Oxidative Metabolism in Rett Syndrome: 1. Clinical Studies

Abstract

The etiology of Rett syndrome (RS) remains a mystery. The clinical phenotype has similarities to that of patients with mitochondrial defects of oxidative metabolism. There is evidence of lactate and pyruvate elevations in blood and CSF in some patients. Over the last 10 years we have studied girls with RS looking for evidence of a defect in oxidative metabolism. We present data on lactate and pyruvate blood measurements in 30 patients with RS with repeated measurements performed over time in many. Taken as a whole the means of measurements of lactate and pyruvate fall within the control range, however, individual patients have marked elevation of both lactate and pyruvate with considerable fluctuation over time. Nine girls with typical RS were studied in detail using a clinical protocol designed to identify disorders of oxidative metabolism. These patients underwent fasting for 24 hours, glucose loading and alanine loading tests. Seven girls had skin and muscle biopsies performed.
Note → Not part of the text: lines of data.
(* ===== verification/Bip324Handshake.v ===== *)
(** [bip324-core/src/handshake.rs]: the handshake of both roles as the state
    machine of the source, its loops, and the search for the garbage terminator. *)

From S2P Require Import Prelude Bip324Crypto Bip324Session Bip324Packet.

Module handshake.
Import bip324 session packet.

(** [b"version\x00\x00\x00\x00\x00"]. *)
Definition VERSION_SUFFIX : bytes := lit "version" ++ replicate 5 0.

(** The scan of the starts [pos..=max_pos]; [n] starts are left. *)
Fixpoint terminator_scan (buf term : bytes) (pos n : nat) : option nat :=
  match n with
  | O => None
  | S n => if decide (take GARBAGE_TERMINATOR_LEN (drop pos buf) = term) then Some pos
           else terminator_scan buf term (S pos) n
  end.

Definition find_terminator (buf term : bytes) : result Error (option nat) :=
  if (length buf <? GARBAGE_TERMINATOR_LEN)%nat then Ok None else
  let last_start := (length buf - GARBAGE_TERMINATOR_LEN)%nat in
  let max_pos := Nat.min MAX_GARBAGE_LEN last_start in
  match terminator_scan buf term 0 (S max_pos) with
  | Some pos => Ok (Some pos)
  | None => if (MAX_GARBAGE_LEN <=? last_start)%nat then Err NoGarbageTerminator else Ok None
  end.

Section machine.
Context {C : Bip324Crypto}.

Inductive State :=
| New
| AwaitPeerKey (key : Ephemeral) (ellswift_ours sent_garbage : bytes)
| AwaitPeerTerminator (keys : Keys)
| AwaitVersion (keys : Keys) (recv_garbage : bytes) (pending_len : option nat) (first_recv : bool)
| Done
| Poisoned.

Record Handshake := mk_Handshake {
  h_role : Role;
  magic : bytes;
  garbage : bytes;
  side_door_key : option bytes;
  buf : bytes;
  state : State;
}.
#[export] Instance eta_Handshake : Settable Handshake :=
  fun h => mk_Handshake (h_role h) (magic h) (garbage h) (side_door_key h) (buf h) (state h).

Record HandshakeStep := mk_HandshakeStep { outbound : bytes; session : option Session }.

Definition Handshake_new (role : Role) (network_magic garbage : bytes) : result Error Handshake :=
  if (MAX_GARBAGE_LEN <? length garbage)%nat then Err GarbageTooLong
  else Ok (mk_Handshake role network_magic garbage None [] New).

Definition with_side_door (h : Handshake) (k_srv : bytes) : Handshake :=
  if is_initiator (h_role h) && negb (length k_srv =? 0)%nat then h <| side_door_key := Some k_srv |> else h.

(** *** The inner loop of [AwaitVersion] *)

(** Its variables: the keys, the pending length, whether no packet has been
    received yet, and the buffer of the machine. *)
Record Version := mk_Version { v_keys : Keys; v_pending : option nat; v_first : bool; v_buf : bytes }.

(** A turn goes on, breaks with [done], or leaves by [?]. *)
Inductive version_turn_res :=
| VContinue (v : Version)
| VBreak (done : bool) (v : Version)
| VRaise (v : Version) (e : Error).

Definition version_turn (recv_garbage : bytes) (v : Version) : version_turn_res :=
  match v_pending v with
  | None =>
      if (length (v_buf v) <? LENGTH_FIELD_LEN)%nat then VBreak false v else
      let '(len, l) := decrypt_length (recv_l (v_keys v)) (take LENGTH_FIELD_LEN (v_buf v)) in
      VContinue (mk_Version ((v_keys v) <| recv_l := l |>) (Some len) (v_first v) (drop LENGTH_FIELD_LEN (v_buf v)))
  | Some len =>
      let need := (HEADER_LEN + len + AEAD_TAG_LEN)%nat in
      if (length (v_buf v) <? need)%nat then VBreak false v else
      let aad := if v_first v then recv_garbage else [] in
      match decrypt_packet (recv_p (v_keys v)) (take need (v_buf v)) aad with
      | (Err e, p) => VRaise (mk_Version ((v_keys v) <| recv_p := p |>) (v_pending v) (v_first v) (v_buf v)) e
      | (Ok packet, p) =>
          let v' := mk_Version ((v_keys v) <| recv_p := p |>) None false (drop need (v_buf v)) in
          if ignore packet then VContinue v' else VBreak true v'
      end
  end.

Fixpoint version_loop (fuel : nat) (recv_garbage : bytes) (v : Version) : option (result Error bool * Version) :=
  match fuel with
  | O => None
  | S fuel =>
      match version_turn recv_garbage v with
      | VContinue v => version_loop fuel recv_garbage v
      | VBreak done v => Some (Ok done, v)
      | VRaise v e => Some (Err e, v)
      end
  end.

(** *** The outer loop of [step] *)

Inductive turn :=
| Continue (h : Handshake) (crypto : Provider) (outbound : bytes)
| Break (h : Handshake) (crypto : Provider) (outbound : bytes) (session : option Session)
| Raise (h : Handshake) (crypto : Provider) (e : Error).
One patient admitted with particularly high blood lactate levels underwent hourly blood collections over a 24 hour period during which state of alertness was noted and respiratory monitoring was performed. In this patient serial blood sampling for lactate performed. In this patient serial blood sampling for lactate performed with oxypneumocardiogram recording demonstrated a fall in plasma lactate to normal levels during sleep when the respiratory pattern was normal. Such fluctuations of plasma lactate apparently correlated with sleep/wake state and respiration suggest that in some patients with RS lactate elevations may arise from respiratory abnormalities. Other positive findings included prediabetic glucose responses in three girls. Ammonia levels following alanine loading were normal in all patients.